The French version ("Je m'appelle Funny Bear") was written by Peter Kitsch. The French music video has over 541 million views on YouTube as of 28 September 2026, making it one of the top-10 most-viewed French videos on the site. It peaked at number eight on the French singles chart.

With the song ready-made for ringtone use, critic John Sekerka commented "he's the ultimate cross-platform, cross-cultural phenomenon YouTube was designed to unleash." It is heard on his debut album I Am Your Gummy Bear released in 2007. Since the song's release, many songs, including a cover of "Blue (Da Ba Dee)", have been released by Gummibär.

== Background ==
Christian Schneider wrote "I'm a Gummy Bear (The Gummy Bear Song)" after he found his muse for the single working in the bar while he was enjoying his beer in Germany. She initially told him he was her "gummy bear". His first reaction was "No, what?", however, in the very next moment, he playfully retorted "I'm your gummy bear". The interaction inspired Christian to come up with a melody, which prompted him to record it on his Walkman.

==Multiple languages==
Several versions have been released in many languages. The song was originally released in German and English, and, as mentioned, the French version has received more than half a billion views. Gummibär released a whole album of their new languages on YouTube.
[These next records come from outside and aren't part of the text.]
(** * The sync controller of the federation control plane

    A shallow embedding of [pkg/controller/sync/controller.go]: the
    reconcile engine, propagation to member clusters, the status writer
    and the finalizer-gated deletion protocol.

    The controller talks to collaborators whose code lives elsewhere (the
    cluster informer, the federated resource accessor, the host-store
    client, the dispatchers).  Their answers are the fields of the record
    [FederationSyncController]; every call that has an effect outside the
    controller is recorded, in program order, in a list of [Event]s. *)

From Stdlib Require Import ZArith.
From stdpp Require Import base option list gmap strings.

Open Scope string_scope.
Open Scope list_scope.

(** ** Data model *)

Record QualifiedName := { qn_Namespace : string; qn_Name : string }.

(** Modelled from the spec: util.QualifiedName.String is not among the
    sources; 6 (External interfaces) names the cache key a
    "namespace/name key". *)
Definition QualifiedName_String (n : QualifiedName) : string :=
  qn_Namespace n +:+ "/" +:+ qn_Name n.

(** util.ReconciliationStatus: the return contract of [reconcile]. *)
Inductive ReconciliationStatus :=
  | StatusAllOK
  | StatusNeedsRecheck
  | StatusError
  | StatusNotSynced.

(** status.PropagationStatus: the per-cluster outcome codes the controller
    itself records, and the two families produced by the dispatcher. *)
Inductive PropagationStatus :=
  | ClusterPropagationOK
  | WaitingForRemoval
  | ClusterNotReady
  | CachedRetrievalFailed
  | OperationFailed (reason : string).
(** * kerchunk.grib2: hierarchy builder, chunk index and idx cross-validation

    A shallow embedding of the pure parts of [kerchunk/grib2.py]:
    [build_path], [grib_tree], [extract_dataset_chunk_index],
    [parse_grib_idx] and the validation of [build_idx_grib_mapping].

    Python dictionaries whose iteration order is observed by the code are
    association lists (insertion order, first occurrence of a key is the
    binding); dictionaries that are only looked up are [gmap]s; Python sets
    are [gset]s.  Exceptions are values of [exn], carried by [res].

    The collaborators of the module are parameters: the JSON decoder, the
    aggregation [MultiZarrToZarr], the coding zarr uses for its own entries
    and the decoding of bytes.  The inputs are the values the functions
    receive: scanned messages for [grib_tree]; a dataset node with its
    dimensions, shapes and coordinate arrays and the manifest for
    [extract_dataset_chunk_index]; the column of text cells that [read_csv]
    makes of the idx file and the size of the grib file for
    [parse_grib_idx]; these and the frame of message rows for
    [build_idx_grib_mapping].

    Further down: [_split_file] over the bytes of a file, and the frames
    that [extract_datatree_chunk_index], [_extract_single_group] and
    [_map_grib_file_by_group] make of the messages of a file. *)

From Stdlib Require Import ZArith String Ascii List Lia.
From stdpp Require Import gmap strings list fin_maps pretty.

Open Scope string_scope.
Open Scope list_scope.

(** ** Exceptions *)

Inductive exn : Type :=
  | AssertionError
  | KeyError (key : string)
  | TypeError (what : string)
  | AttributeError (what : string)
  | JSONDecodeError
  | UnicodeDecodeError
  | RuntimeError_no_data_var (msg_ind : nat)
  | AggregationError (path : string)
  | ValueError_chunk_dim (dim : string)
  | ValueError_bad_value (chunk_key : string)
  | DynamicZarrStoreError (var_path coord : string) (coord_index : list nat)
  | ValueError_int (literal : string)
  | OverflowError
  | ValueError_columns
  | ValueError_not_unique
  | ValueError_offset_mapping (matched mismatched : nat)
  | ValueError_length_mapping (matched mismatched : nat).

Inductive res (A : Type) : Type :=
  | Ok (a : A)
  | Raise (e : exn).
Arguments Ok {A} a.
Arguments Raise {A} e.

#[global] Instance res_ret : MRet res := fun _ a => Ok a.
#[global] Instance res_bind : MBind res := fun _ _ f m =>
  match m with
  | Ok a => f a
  | Raise e => Raise e
  end.
#[global] Instance res_fmap : FMap res := fun _ _ f m =>
  match m with
  | Ok a => Ok (f a)
  | Raise e => Raise e
  end.

Definition raises {A} (m : res A) : Prop :=
  match m with
  | Ok _ => False
  | Raise _ => True
  end.

Definition or_raise {A} (o : option A) (e : exn) : res A :=
  match o with
  | Some a => Ok a
  | None => Raise e
  end.

(** ** Python string operations used by the module *)

Module PyStr.

(** [s.split(sep)] for a one-character separator: never the empty list. *)
Fixpoint split (sep : ascii) (s : string) : list string :=
  match s with
  | EmptyString => [EmptyString]
  | String c s' =>
      if decide (c = sep) then EmptyString :: split sep s'
      else match split sep s' with
           | h :: t => String c h :: t
           | [] => [String c EmptyString]
           end
  end.

(** [s.split(sep, maxsplit)]: at most [n] cuts, the rest is kept whole. *)
Fixpoint splitn (sep : ascii) (n : nat) (s : string) : list string :=
  match n with
  | O => [s]
  | S n' =>
      match s with
      | EmptyString => [EmptyString]
      | String c s' =>
          if decide (c = sep) then EmptyString :: splitn sep n' s'
          else match splitn sep n s' with
               | h :: t => String c h :: t
               | [] => [String c EmptyString]
               end
      end
  end.

(** [sep.join(parts)] *)
Fixpoint join (sep : string) (parts : list string) : string :=
  match parts with
  | [] => EmptyString
  | [p] => p
  | p :: rest => p +:+ sep +:+ join sep rest
  end.

(** [s.lstrip(c)] for a one-character strip set. *)
Fixpoint lstrip (c : ascii) (s : string) : string :=
  match s with
  | String c' s' => if decide (c' = c) then lstrip c s' else s
  | EmptyString => EmptyString
  end.

(** [s.endswith(c)] for a one-character suffix. *)
Fixpoint endswith (c : ascii) (s : string) : bool :=
  match s with
  | EmptyString => false
  | String c' EmptyString => bool_decide (c' = c)
  | String _ s' => endswith c s'
  end.

(** [xs[0]] and [xs[-1]] on the res of a split (never empty). *)
Definition first (xs : list string) : string := hd EmptyString xs.
Definition last (xs : list string) : string := List.last xs EmptyString.

(** [c * n] *)
Fixpoint replicate_char (n : nat) (c : ascii) : string :=
  match n with
  | O => EmptyString
  | S n' => String c (replicate_char n' c)
  end.

End PyStr.

(** ** [build_path] *)

(** [[val for val in [*path, suffix] if val is not None]] *)
Definition not_none_vals (path : list (option string)) (suffix : option string)
  : list string :=
  omap id (path ++ [suffix]).

Definition build_path (path : list (option string)) (suffix : option string)
  : string :=
  PyStr.lstrip "/" (PyStr.join "/" (not_none_vals path suffix)).

(** The claimed behaviour, in the words of the specification: the segments
    that are present, then the suffix when it is present. *)
Definition present_segments (path : list (option string)) : list string :=
  flat_map (fun seg => match seg with Some s => [s] | None => [] end) path.

Definition build_path_claimed (path : list (option string))
    (suffix : option string) : string :=
  let joined :=
    PyStr.join "/" (present_segments path ++
                    match suffix with Some s => [s] | None => [] end) in
  PyStr.lstrip "/" joined.

(** ** Python dictionaries with observable order

    A [dict] iterated by the code is a list of bindings in insertion order.
    [d[k] = v] overwrites in place when the key is there and appends
    otherwise; [d[k]] and [d.get(k)] read the first binding. *)

Module PyDict.

Fixpoint get {V} (k : string) (d : list (string * V)) : option V :=
  match d with
  | [] => None
  | (k', v) :: d' => if decide (k' = k) then Some v else get k d'
  end.

Fixpoint set {V} (k : string) (v : V) (d : list (string * V))
  : list (string * V) :=
  match d with
  | [] => [(k, v)]
  | (k', v') :: d' =>
      if decide (k' = k) then (k, v) :: d' else (k', v') :: set k v d'
  end.

Definition keys {V} (d : list (string * V)) : list string := map fst d.
Definition values {V} (d : list (string * V)) : list V := map snd d.

(** [d[k].append(x)] on a [defaultdict(list)] *)
Definition append_to {V} (k : string) (x : V) (d : list (string * list V))
  : list (string * list V) :=
  set k (default [] (get k d) ++ [x]) d.

End PyDict.

(** [xs.insert(i, x)]: before position [i], at the end when [i] is past it. *)
Definition list_insert_at {A} (i : nat) (x : A) (xs : list A) : list A :=
  take i xs ++ x :: drop i xs.

(** ** Reference fragments *)

(** An element of a byte-range entry [[uri, offset, length]]. *)
Inductive atom : Type :=
  | AStr (s : string)
  | AInt (z : Z).

(** A manifest entry: inline text, inline bytes, or a list (a byte range
    when it has three elements). *)
Inductive ref : Type :=
  | RStr (s : string)
  | RBytes (b : string)
  | RList (l : list atom).

#[global] Instance atom_eq_dec : EqDecision atom.
Proof. solve_decision. Defined.

#[global] Instance atom_countable : Countable atom.
Proof.
  refine (inj_countable'
            (fun a => match a with AStr s => inl s | AInt z => inr z end)
            (fun x => match x with inl s => AStr s | inr z => AInt z end) _).
  by intros [].
Defined.

#[global] Instance ref_eq_dec : EqDecision ref.
Proof. solve_decision. Defined.

#[global] Instance ref_countable : Countable ref.
Proof.
  refine (inj_countable'
            (fun r => match r with
                      | RStr s => inl (inl s)
                      | RBytes b => inl (inr b)
                      | RList l => inr l
                      end)
            (fun x => match x with
                      | inl (inl s) => RStr s
                      | inl (inr b) => RBytes b
                      | inr l => RList l
                      end) _).
  by intros [].
Defined.

(** One scanned message: [{"version": ..., "refs": {...}}]. *)
Record fragment : Type := {
  version : Z;
  refs : list (string * ref);
}.

(** A decoded JSON attribute value.  The attributes this module reads
    ([coordinates], [GRIB_stepType], [GRIB_typeOfLevel], [GRIB_name]) are
    text or null. *)
Inductive jval : Type :=
  | JNull
  | JStr (s : string).

#[global] Instance jval_eq_dec : EqDecision jval.
Proof. solve_decision. Defined.

(** The flat manifest returned by [grib_tree]. *)
Record manifest : Type := {
  m_refs : gmap string ref;
  m_version : Z;
}.

(** ** [grib_tree] *)

Section GribTree.

(** [ujson.loads] on a manifest entry holding attribute text. *)
Variable ujson_loads : ref -> res (gmap string jval).

(** [MultiZarrToZarr(members, remote_options=..., concat_dims=...,
    identical_dims=...).translate()["refs"]], the external aggregation. *)
Variable MultiZarrToZarr :
  list fragment -> list string -> list string -> res (list (string * ref)).

(** What zarr keeps in the dictionary behind [zroot]: the group marker it
    writes under [.zgroup], and its coding of attributes under [.zattrs]. *)
Variable zgroup_meta : ref.
Variable zattrs_encode : gmap string jval -> ref.
Variable zattrs_decode : ref -> gmap string jval.

(** [bytes.decode()] *)
Variable bytes_decode : string -> option string.

Definition filters : list string := ["stepType"; "typeOfLevel"].
Definition concat_dims : list string := ["time"; "step"].
Definition identical_dims : list string := ["longitude"; "latitude"].
Definition group_metadata : list string := [".zattrs"; ".zgroup"].

(** The variables of [grib_tree] that the message loop updates. *)
Record tree_state : Type := {
  zarr_store : gmap string ref;
  aggregations : list (string * list fragment);
  aggregation_dims : gmap string (gset ref);
  unknown_counter : nat;
}.

(** zarr groups over the dictionary store.  A group is named by its path
    (the empty path for the root); names are taken as single path segments. *)
Definition item_path (parent name : string) : string :=
  if decide (parent = EmptyString) then name else parent +:+ "/" +:+ name.

Definition require_group (path : string) (store : gmap string ref)
  : gmap string ref :=
  let key := item_path path ".zgroup" in
  match store !! key with
  | Some _ => store
  | None => <[key := zgroup_meta]> store
  end.

Definition group_attrs (path : string) (store : gmap string ref)
  : gmap string jval :=
  match store !! item_path path ".zattrs" with
  | Some text => zattrs_decode text
  | None => ∅
  end.

Definition set_group_attr (path key : string) (value : jval)
    (store : gmap string ref) : gmap string ref :=
  <[item_path path ".zattrs" :=
      zattrs_encode (<[key := value]> (group_attrs path store))]> store.

(** [zarr.open_group(store={})] *)
Definition open_group : gmap string ref := require_group EmptyString ∅.

(** The loop that looks for the data variable of a message. *)
Fixpoint find_data_var (items : list (string * ref)) (coordinates : list string)
  : option string :=
  match items with
  | [] => None
  | (key, _) :: rest =>
      let name := PyStr.first (PyStr.split "/" key) in
      if bool_decide (name ∉ group_metadata) && bool_decide (name ∉ coordinates)
      then Some name
      else find_data_var rest coordinates
  end.

(** [gfilters]: the filter attributes that are present, in filter order. *)
Definition grib_filters (dattrs : gmap string jval) : list (string * string) :=
  omap (fun key =>
          match dattrs !! ("GRIB_" +:+ key) with
          | Some (JStr attr_val) => Some (key, attr_val)
          | _ => None
          end) filters.

(** Descend into (and create) the group of every non-empty filter value. *)
Definition nest_groups (vname : string) (gfilters : list (string * string))
    (store : gmap string ref) : gmap string ref * string :=
  foldl (fun '(store, path) '(key, value) =>
           if decide (value = EmptyString) then (store, path)
           else
             let path' := item_path path value in
             (set_group_attr path' key (JStr value) (require_group path' store),
              path'))
        (store, vname) gfilters.

(** The level coordinate values of one message, added to the set of its
    group. *)
Definition level_values (gfilters : list (string * string))
    (items : list (string * ref)) (seen : gset ref) : gset ref :=
  foldl (fun seen '(key, entry) =>
           let name := PyStr.first (PyStr.split "/" key) in
           if bool_decide (Some name = PyDict.get "typeOfLevel" gfilters)
              && PyStr.endswith "0" key
           then {[entry]} ∪ seen
           else seen)
        seen items.

(** The header of a message: the version check and the coordinate names. *)
Definition message_coordinates (group : fragment) : res (list string) :=
  if negb (version group =? 1)%Z then Raise AssertionError
  else
    text ← or_raise (PyDict.get ".zattrs" (refs group)) (KeyError ".zattrs");
    gattrs ← ujson_loads text;
    match gattrs !! "coordinates" with
    | None => Raise (KeyError "coordinates")
    | Some JNull => Raise (AttributeError "split")
    | Some (JStr names) => Ok (PyStr.split " " names)
    end.
(** * The version-1 scheduler of anki/sched.py, embedded in Rocq

    The development follows the Python source: Python numbers (unbounded
    integers and IEEE-754 binary64 floats) come first, then the card and
    configuration records, the collection, the scheduler state with its
    in-memory queues, a state-and-exception monad for the methods that
    mutate the scheduler, and finally the methods of [class Scheduler]
    themselves.  The methods inherited from [anki.bothSched] and the
    collaborators of other modules (collection, decks, cards, notes) are
    gathered in one interface record ([BothScheduler]). *)

From Stdlib Require Import ZArith QArith Qround Qpower List String Bool Lia.
From Stdlib Require Import Floats.SpecFloat Permutation Sorted.
Import ListNotations.

Local Open Scope Z_scope.

(** ** Python numbers *)

Module PyNum.

(** CPython floats are IEEE-754 binary64: 53 bits of mantissa, infinities
    at exponent 1024.  [spec_float] is the Standard Library's executable
    specification of them (rounding to nearest, ties to even). *)
Definition prec : Z := 53.
Definition emax : Z := 1024.

Definition float := spec_float.

Definition fmul : float -> float -> float := SFmul prec emax.
Definition fadd : float -> float -> float := SFadd prec emax.
Definition fsub : float -> float -> float := SFsub prec emax.
Definition fdiv : float -> float -> float := SFdiv prec emax.

(** The exceptions the modelled code can raise. *)
Inductive exn : Type :=
| AssertionError
| InvalidQueue          (* Exception("Invalid queue") of answerCard *)
| OverflowError
| ValueError
| ZeroDivisionError
| IndexError
| RecursionError
| UnboundLocalError
| IntegrityError        (* duplicate primary key on insert *)
| LookupError.

(** Results of pure computations that may raise. *)
Definition exc (A : Type) : Type := (exn + A)%type.

Definition ebind {A B} (x : exc A) (f : A -> exc B) : exc B :=
  match x with
  | inl e => inl e
  | inr a => f a
  end.

(** A Python number is an [int] or a [float]. *)
Inductive num : Type :=
| PInt (z : Z)
| PFloat (f : float).
(** The latest solve is an upper bound of the solve instants of the list and
    of the zero time, and is one of them. *)
Lemma getLatestChallengeSolve_max challenges :
  0 <= instant (getLatestChallengeSolve challenges)
  /\ Forall (fun challenge =>
               instant (SolvedAt challenge) <= instant (getLatestChallengeSolve challenges))
            challenges
  /\ (getLatestChallengeSolve challenges = zeroTime
      \/ exists challenge, challenge ∈ challenges
           /\ getLatestChallengeSolve challenges = SolvedAt challenge).
Proof. apply (latest_fold challenges zeroTime). Qed.

Lemma rankLess_specLess a b : sameLocation a b -> rankLess a b = specLess a b.
Proof.
  unfold sameLocation, rankLess, specLess, time_eqb. intros ->.
  by rewrite Z.eqb_refl, andb_true_r.
Qed.

Lemma ltb_false_leb (s1 s2 : string) :
  String.ltb s1 s2 = false <-> String.leb s2 s1 = true.
Proof.
  unfold String.ltb, String.leb. rewrite (String.compare_antisym s2 s1).
  destruct (String.compare s1 s2); simpl; split; congruence.
Qed.

(** [specLess a b = false] spelled out: [b] is not ranked after [a]. *)
Lemma specLess_false a b :
  specLess a b = false <->
  Score a < Score b
  \/ (Score a = Score b
      /\ (instant (getLatestChallengeSolve (Challenges b))
           < instant (getLatestChallengeSolve (Challenges a))
          \/ (instant (getLatestChallengeSolve (Challenges a))
               = instant (getLatestChallengeSolve (Challenges b))
              /\ String.leb (Name b) (Name a) = true))).
Proof.
  unfold specLess.
  destruct (Score a =? Score b) eqn:Hscore.
  - destruct (instant (getLatestChallengeSolve (Challenges a))
              =? instant (getLatestChallengeSolve (Challenges b))) eqn:Htime.
    + rewrite ltb_false_leb. split; [intros; right; split; [lia|right; split; [lia|done]]|].
      intros [?|[_ [?|[_ ?]]]]; [lia|lia|done].
    + split; [intros; right; split; [lia|left; lia]|].
      intros [?|[_ [?|[? _]]]]; lia.
  - split; [intros; left; lia|]. intros [?|[? _]]; lia.
Qed.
Other languages include Japanese, Korean, Dutch, Portuguese, Hungarian, Swedish, Slovak, Swahili, Polish, Turkish, Klingon, and several more.

==Music video==
Videos corresponding to at least 43 languages are currently uploaded featuring the titular gummy bear character in orange underwear bouncing and breakdancing.

Gummibär is a blue-eyed, highly stylized, green gummy bear. He is slightly overweight and wears orange Y-front briefs and white sneakers. He also seems to have a half-chewed right ear. His muzzle, or mustache and goatee, are sugar-crusted and with only two small teeth spaced far apart on his lower jaw.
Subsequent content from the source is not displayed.